With a new council comes lots of new energy and passion, and we are dedicated to the ‘Whakaoho’ (Reawakening) of our organisation and building on the work of councils that have gone before us.
Our initial aims are to raise the profile of Permaculture in New Zealand, make a range of digital improvements, to review the education models and opportunities available, to promote opportunities for connection and knowledge sharing, and to deliver a range of membership options and benefits that are valued by our diverse membership.
We are committed to a monthly newsletter that keeps you connected and informed, and we look forward to reconnecting with you all through this period of Whakaoho.
Nga Mihi Nui
Permaculture in New Zealand
Food for thought
It has been a worry what will happen to gardens, flowers and trees since the cyclone was announced. Many of us around the country were already struggling to keep plants/crops healthy and happy due to lack of sunlight and constant rain. On top of that, the wind smashed many plants and flooding wiped off gardens. While this all seems doom and gloom, it also tests our resilience. As a food for thought, a question appears. What can we grow that will recover fast after an extreme weather event like a cyclone or flood? What can we grow that will supply us food in case of no access to towns?

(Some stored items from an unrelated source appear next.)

(** * just-mcp: the request dispatcher and process executor of [src/index.ts]

    A shallow embedding of the tool server: recipe-name validation, the
    construction of the argument vector, the event-driven process executor
    with its timeout race, the result formatter and the request boundary
    that turns thrown errors into failure responses. *)

From Stdlib Require Import ZArith String Ascii PrimFloat.
From stdpp Require Import base decidable option list gmap pretty.

Open Scope Z_scope.

(** ** JavaScript strings and values *)

(** A JavaScript string is a sequence of UTF-16 code units.  String literals
    of the source are ASCII and are written with [lit]. *)
Definition jstring : Type := list N.

Fixpoint lit (s : string) : jstring :=
  match s with
  | EmptyString => []
  | String a s' => N_of_ascii a :: lit s'
  end.

Arguments lit : simpl never.

(** The one-character string of the escape [\n]. *)
Definition NL : jstring := [10%N].

(** [Boolean(s)] for a string: the empty string is the only falsy one. *)
Definition truthy (s : jstring) : bool :=
  match s with
  | [] => false
  | _ :: _ => true
  end.

(** The values an argument bag can hold ([unknown] in the source): what a
    decoded JSON message contains, plus [undefined] for an absent property.
    Numbers are IEEE 754 doubles. *)
#[warnings="-register-all"] Inductive value : Type :=
| JUndefined
| JNull
| JBool (b : bool)
| JNum (x : float)
| JStr (s : jstring)
| JArr (elems : list value)
| JObj (fields : list (jstring * value)).

(** [Record<string, unknown>]: property names to values. *)
Abbreviation bag := (gmap jstring value).

(** [args.k]: reading a property that is absent gives [undefined]. *)
Definition prop (args : bag) (k : string) : value :=
  default JUndefined (args !! lit k).

(** The errors of the source are all [new Error(message)]. *)
Inductive thrown : Type :=
| JsError (message : jstring).

Definition error_message (e : thrown) : jstring :=
  match e with JsError m => m end.

(** ** validateRecipeName *)

(** WhiteSpace and LineTerminator code points of ECMAScript, the ones
    [String.prototype.trim] strips; all lie in the basic plane. *)
Definition is_whitespace (c : N) : bool :=
  ((9 <=? c) && (c <=? 13) || (c =? 32) || (c =? 160) || (c =? 5760)
   || (8192 <=? c) && (c <=? 8202) || (c =? 8232) || (c =? 8233)
   || (c =? 8239) || (c =? 8287) || (c =? 12288) || (c =? 65279))%N.

Fixpoint trimStart (s : jstring) : jstring :=
  match s with
  | [] => []
  | c :: s' => if is_whitespace c then trimStart s' else s
  end.

Definition trimEnd (s : jstring) : jstring := reverse (trimStart (reverse s)).

Definition trim (s : jstring) : jstring := trimEnd (trimStart s).

(** [name.startsWith("-")]. *)
Definition startsWith_dash (s : jstring) : bool :=
  match s with
  | c :: _ => (c =? 45)%N
  | [] => false
  end.

(** The character class [[a-zA-Z0-9_-]]. *)
Definition in_name_class (c : N) : bool :=
  ((97 <=? c) && (c <=? 122) || (65 <=? c) && (c <=? 90)
   || (48 <=? c) && (c <=? 57) || (c =? 95) || (c =? 45))%N.

(** [/^[a-zA-Z0-9_-]+$/.test(s)]: the pattern has no flags, so [^] and [$]
    are the two ends of the input and the class is matched per code unit:
    one or more code units, every one in the class. *)
Definition name_regex_test (s : jstring) : bool :=
  truthy s && forallb in_name_class s.

Definition validateRecipeName (name : value) : thrown + jstring :=
  match name with
  | JStr s =>
      if negb (truthy (trim s)) then
        inl (JsError (lit "Recipe name must be a non-empty string"))
      else if startsWith_dash s then
        inl (JsError (lit "Recipe name cannot start with '-'"))
      else if negb (name_regex_test s) then
        inl (JsError (lit "Recipe name contains invalid characters"))
      else inr s
  | _ => inl (JsError (lit "Recipe name must be a non-empty string"))
  end.

(** ** getBaseArgs *)

(** [justfile && typeof justfile === "string"]: the parameter is a string or
    [undefined]; the empty string is falsy. *)
Definition getBaseArgs (justfile : option jstring) : list jstring :=
  let args := [lit "--color=never"] in
  match justfile with
  | Some p => if truthy p then args ++ [lit "--justfile"; p] else args
  | None => args
  end.

(** ** formatResult *)

Record outcome : Type := Outcome {
  stdout : jstring;
  stderr : jstring;
  exitCode : Z
}.

(** [`${n}`] for an integer-valued number: its decimal numeral. *)
Definition Z_to_jstring (n : Z) : jstring := lit (pretty n).

Definition formatResult (result : outcome) : jstring :=
  let output := stdout result in
  let output :=
    if truthy (stderr result)
    then output ++ (if truthy output then NL else []) ++ stderr result
    else output in
  let output :=
    if negb (exitCode result =? 0)
    then output ++ NL ++ lit "[Exit code: " ++ Z_to_jstring (exitCode result) ++ lit "]"
    else output in
  if truthy output then output else lit "Command completed successfully".

(** ** execJust: the executor as a machine driven by the events of the child *)

(** What the event loop can deliver to the callbacks [execJust] registers. *)
Inductive proc_event : Type :=
| StdoutData (d : jstring)        (* proc.stdout 'data', as data.toString() *)
| StderrData (d : jstring)        (* proc.stderr 'data' *)
| TimerFires                      (* the setTimeout callback is due *)
| ProcClose (code : option Z)     (* 'close'; the code is null after a signal *)
| ProcError (message : jstring).  (* 'error', with err.message *)

Inductive timer_status : Type := Pending | Fired | Cleared.

Inductive signal : Type := SIGTERM.

(** The variables the callbacks close over, the timer, the signals sent to
    the child and the promise: [settled] is [None] until [resolve] is
    called for the first time. *)
Record exec_state : Type := ExecState {
  st_stdout : jstring;
  st_stderr : jstring;
  st_timedOut : bool;
  st_timer : timer_status;
  st_kills : list signal;
  st_settled : option outcome
}.

Definition exec_init : exec_state :=
  {| st_stdout := []; st_stderr := []; st_timedOut := false;
     st_timer := Pending; st_kills := []; st_settled := None |}.

(** [clearTimeout(timer)] cancels a pending timer and does nothing to one
    that has fired or was cleared. *)
Definition clearTimeout (t : timer_status) : timer_status :=
  match t with
  | Pending => Cleared
  | other => other
  end.

(** [resolve(o)]: only the first call settles the promise. *)
Definition resolve (p : option outcome) (o : outcome) : option outcome :=
  match p with
  | None => Some o
  | Some first => Some first
  end.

There are many plants, particularly what's called weeds, that are very resilient and have been adapting to extreme conditions whether it is drought or flooding. Take this opportunity to learn which weeds you can eat from weedy patches and road sides.
Foraging has always been a factor that increases self sufficiency. Eating from Ngahere (Forest) and Moana (ocean) does not only give us a better diet but it connects us to our environment like we used to. Learn about foraging things like Pikopiko ferns or hakeke (wood ear) mushroom which grows on dead native trees.
On top of using weeds and foraging, some plants can be grown particularly for extreme weather conditions in mind. Banana and Taro are two plants that can deal with a lot of water, even so particularly do well in extremely flooded conditions. Since they have corms, they also shoot back rather fast even if the plant itself is damaged. If you would like to visit a banana park or purchase bananas visit Land of Lotus in Whangarei here: https://landofthelotus.nz/
Taro is a significant plant for Polynesian countries and considering Aotearoa New Zealand is a polynesian country, Taro is not widespread across the country as much as it should. The corms, leaves, and petioles are edible. Taro is believed to be one of the earliest cultivated plants as well as being very kai Maori survived traveling to Aotearoa New Zealand. The taro root nutrition profile is high in carbs and fiber, along with important nutrients like manganese, vitamin B6, vitamin E and potassium.
Berries like Blackberry, Raspberry, Boysenberry root easily and also have runner roots which makes them quite resistant in terms of weather events. This list could also include mulberries which can root easily from a cutting.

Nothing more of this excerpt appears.